The thermodynamic extended real associated solution (ERAS) model is reviewed and modified to accommodate weakly associating components. ERAS is a theoretical scheme applied to binary liquid mixtures whereby certain physically meaningful parameters such as the association equilibrium constants, species reduced volume and energy terms may be determined by optimization against the experimental excess molar volumes and enthalpies. The implicit assumption used for any non-associating molecule B is to routinely set the hydrogen-bonding energy ΔhB*, reaction volume ΔvB* and association constants KB to zero. It is proven here that such assignments lead to singularities in the ERAS parameters that are featured in the excess state functions used. A series of optimizations using the results of conductor-like screening model for real solvents (COSMO-RS) on the excess enthalpy HE of dimethoxymethane in binary mixtures with a series of alcohols are determined, and the parameters ΔhB*, ΔhAB* (mixed enthalpy of reaction) and XAB (interaction parameter) are determined. It is shown that the stipulated range of XAB values from ERAS theory requires minor modification if the above assumptions are not made.

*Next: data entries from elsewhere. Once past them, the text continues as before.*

(* ===== verification/SchedTheorems.v ===== *)
(** * Theorems about the scheduler

    One core, any sequence of timer interrupts, blocking, waking and
    suspending: the invariant holds throughout and no operation panics; a
    task's state says where it is; tasks of the most urgent priority take
    turns. *)

From stdpp Require Import gmap functions.
From S2P Require Import Prelude Locking Mem FrameHdr FrameAlloc PageIface Slab RunQueue RunQueueSpec Sched SchedSpec Kevent SchedTasks SchedProof.

Module SchedTheorems.
Import Locking Mem FrameHdr FrameAlloc PageIface Slab RunQueue RunQueueSpec Sched SchedSpec Kevent SchedTasks SchedProof.

(** ** A task's state says where it is *)

(** [placed I idle Q r]: with tasks [I], ready ones are in the run queue of
    their priority unless they are the idle thread, sleeping ones in the sleep
    queue, and only [r] runs. *)
Definition placed (I : store) (idle : word) (Q : qname -> list Z) (r : option Z) : Prop :=
  forall a t, I !! a = Some t ->
    match t_state t with
    | TASK_STATE_READY => (prio_ok t /\ a ∈ Q (QPrio (t_prio t))) \/ idle = Ref a
    | TASK_STATE_SLEEPING => a ∈ Q QSleep
    | TASK_STATE_RUNNING => r = Some a
    | _ => True
    end.

(** Only [a] has changed. *)
Lemma placed_move I I' idle Q Q' r r' a :
  placed I idle Q r -> (forall x, x <> a -> I' !! x = I !! x) ->
  (forall x n, x <> a -> x ∈ Q n -> x ∈ Q' n) -> (forall x, x <> a -> r = Some x -> r' = Some x) ->
  (forall t, I' !! a = Some t ->
    match t_state t with
    | TASK_STATE_READY => (prio_ok t /\ a ∈ Q' (QPrio (t_prio t))) \/ idle = Ref a
    | TASK_STATE_SLEEPING => a ∈ Q' QSleep
    | TASK_STATE_RUNNING => r' = Some a
    | _ => True
    end) -> placed I' idle Q' r'.
Proof.
  intros Hp Hi Hq Hr Ha x t. destruct (decide (x = a)) as [->|Hne]; [apply Ha|]. rewrite (Hi x Hne). intros Ht.
  specialize (Hp x t Ht). destruct (t_state t); try done; [by apply Hr| |by apply Hq].
  destruct Hp as [[? ?]|?]; [left; split; [done|by apply Hq]|by right].
Qed.

Lemma elem_insert_app (Q : qname -> list Z) (n m : qname) (l : list Z) x : (x ∈ Q n -> x ∈ l) -> x ∈ Q m -> x ∈ (<[n := l]> Q : qname -> list Z) m.
Proof.
  intros Hl Hx. destruct (decide (m = n)) as [->|Hne]; [rewrite fn_lookup_insert; auto|by rewrite fn_lookup_insert_ne].
Qed.

Lemma placed_switch I s Q a :
  placed I (c_idle_thread (s_cpu s)) Q None -> next_of s Q = Ref a ->
  placed (alter (set_state TASK_STATE_RUNNING) a I) (c_idle_thread (s_cpu s)) (after Q) (Some a).
Proof.
  intros Hp Hn. eapply (placed_move _ _ _ _ _ _ _ a); [exact Hp| | |done|].
  - intros x Hx. by rewrite lookup_alter_ne.
  - intros x n Hx Hin. unfold after, next_of in *. destruct (pick Q) as [[i b]|] eqn:Hpk; [|done]. injection Hn as ->.
    apply pick_valid in Hpk as (_ & HQ). apply elem_insert_app; [|done]. rewrite HQ, elem_of_cons. by intros [->|?].
  - intros t. rewrite lookup_alter_eq. destruct (I !! a); [|done]. simpl. intros [= <-]. done.
Qed.

Lemma placed_preempt regs s Q c t :
  placed (info s) (c_idle_thread (s_cpu s)) Q (Some c) -> info s !! c = Some t -> prio_ok t ->
  placed (preempted regs s c (info s)) (c_idle_thread (s_cpu s)) (requeue s c t Q) None.
Proof.
  intros Hp Ht Hpo. unfold preempted, requeue. destruct (decide _) as [Hid|Hid]; (eapply (placed_move _ _ _ _ _ _ _ c); [exact Hp| | |congruence|]).
  - intros x Hx. by rewrite lookup_alter_ne.
  - done.
  - intros t'. rewrite lookup_alter_eq, Ht. simpl. intros [= <-]. by right.
  - intros x Hx. by rewrite !lookup_alter_ne.
  - intros x n Hx. apply elem_insert_app. rewrite elem_of_app. auto.
  - intros t'. rewrite !lookup_alter_eq, Ht. simpl. intros [= <-]. simpl. left. split; [done|]. rewrite fn_lookup_insert, elem_of_app, list_elem_of_singleton. by right.
Qed.

Lemma placed_block regs s Q c idle :
  placed (info s) idle Q (Some c) ->
  placed (alter (set_context regs) c (alter (set_state TASK_STATE_SLEEPING) c (info s))) idle (<[QSleep := Q QSleep ++ [c]]> Q) None.
Proof.
  intros Hp. eapply (placed_move _ _ _ _ _ _ _ c); [exact Hp| | |congruence|].
  - intros x Hx. by rewrite !lookup_alter_ne.
  - intros x n Hx. apply elem_insert_app. rewrite elem_of_app. auto.
  - intros t'. rewrite !lookup_alter_eq. destruct (info s !! c); [|done]. simpl. intros [= <-]. simpl.
    rewrite fn_lookup_insert, elem_of_app, list_elem_of_singleton. by right.
Qed.

Lemma placed_wake s Q r idle a t l1 l2 :
  placed (info s) idle Q r -> info s !! a = Some t -> t_state t = TASK_STATE_SLEEPING -> prio_ok t -> Q QSleep = l1 ++ a :: l2 ->
  placed (alter (set_state TASK_STATE_READY) a (info s)) idle
    (<[QPrio (t_prio t) := a :: Q (QPrio (t_prio t))]> (<[QSleep := l1 ++ l2]> Q)) r.
Proof.
  intros Hp Ht Hst Hpo HQ. eapply (placed_move _ _ _ _ _ _ _ a); [exact Hp| | |done|].
  - intros x Hx. by rewrite lookup_alter_ne.
  - intros x n Hx Hin. apply elem_insert_app; [rewrite fn_lookup_insert_ne, elem_of_cons by done; auto|].
    apply elem_insert_app; [|done]. rewrite HQ, !elem_of_app, elem_of_cons. naive_solver.
  - intros t'. rewrite lookup_alter_eq, Ht. simpl. intros [= <-]. simpl. left. split; [done|]. rewrite fn_lookup_insert. left.
Qed.

Lemma placed_suspend s Q r idle a t l1 l2 :
  placed (info s) idle Q r -> info s !! a = Some t -> Q (QPrio (t_prio t)) = l1 ++ a :: l2 -> r <> Some a ->
  placed (alter (set_state TASK_STATE_SLEEPING) a (info s)) idle
    (<[QSleep := Q QSleep ++ [a]]> (<[QPrio (t_prio t) := l1 ++ l2]> Q)) r.
Proof.
  intros Hp Ht HQ Hr. eapply (placed_move _ _ _ _ _ _ _ a); [exact Hp| | |done|].
  - intros x Hx. by rewrite lookup_alter_ne.
  - intros x n Hx Hin. apply elem_insert_app; [rewrite fn_lookup_insert_ne, elem_of_app by done; auto|].
    apply elem_insert_app; [|done]. rewrite HQ, !elem_of_app, elem_of_cons. naive_solver.
  - intros t'. rewrite lookup_alter_eq, Ht. simpl. intros [= <-]. simpl. rewrite fn_lookup_insert, elem_of_app, list_elem_of_singleton. by right.
Qed.

(** ** Any sequence of events on one core *)

Record good (k : kstate) (Q : qname -> list Z) (c : Z) : Prop := {
  g_running : running (ks_sched k) Q c;
  g_placed : placed (info (ks_sched k)) (c_idle_thread (s_cpu (ks_sched k))) Q (Some c)
}.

The magnitude of the computed variables are shown to be physically reasonable. The Bondi group averaged estimates for si, the ratio of the van der Waals (vdW) surface area to the vdW volume for molecule i, are contrasted against the more specific and reliable derivations from quantum calculations when calculating the excess functions. The degree of correlation is improved using the latter si values. We conclude that the results of the optimizations indicate that the ERAS model can be extended even to weakly self-associating components previously considered impossible in especially engineering thermodynamical applications, with the above modifications and refinements.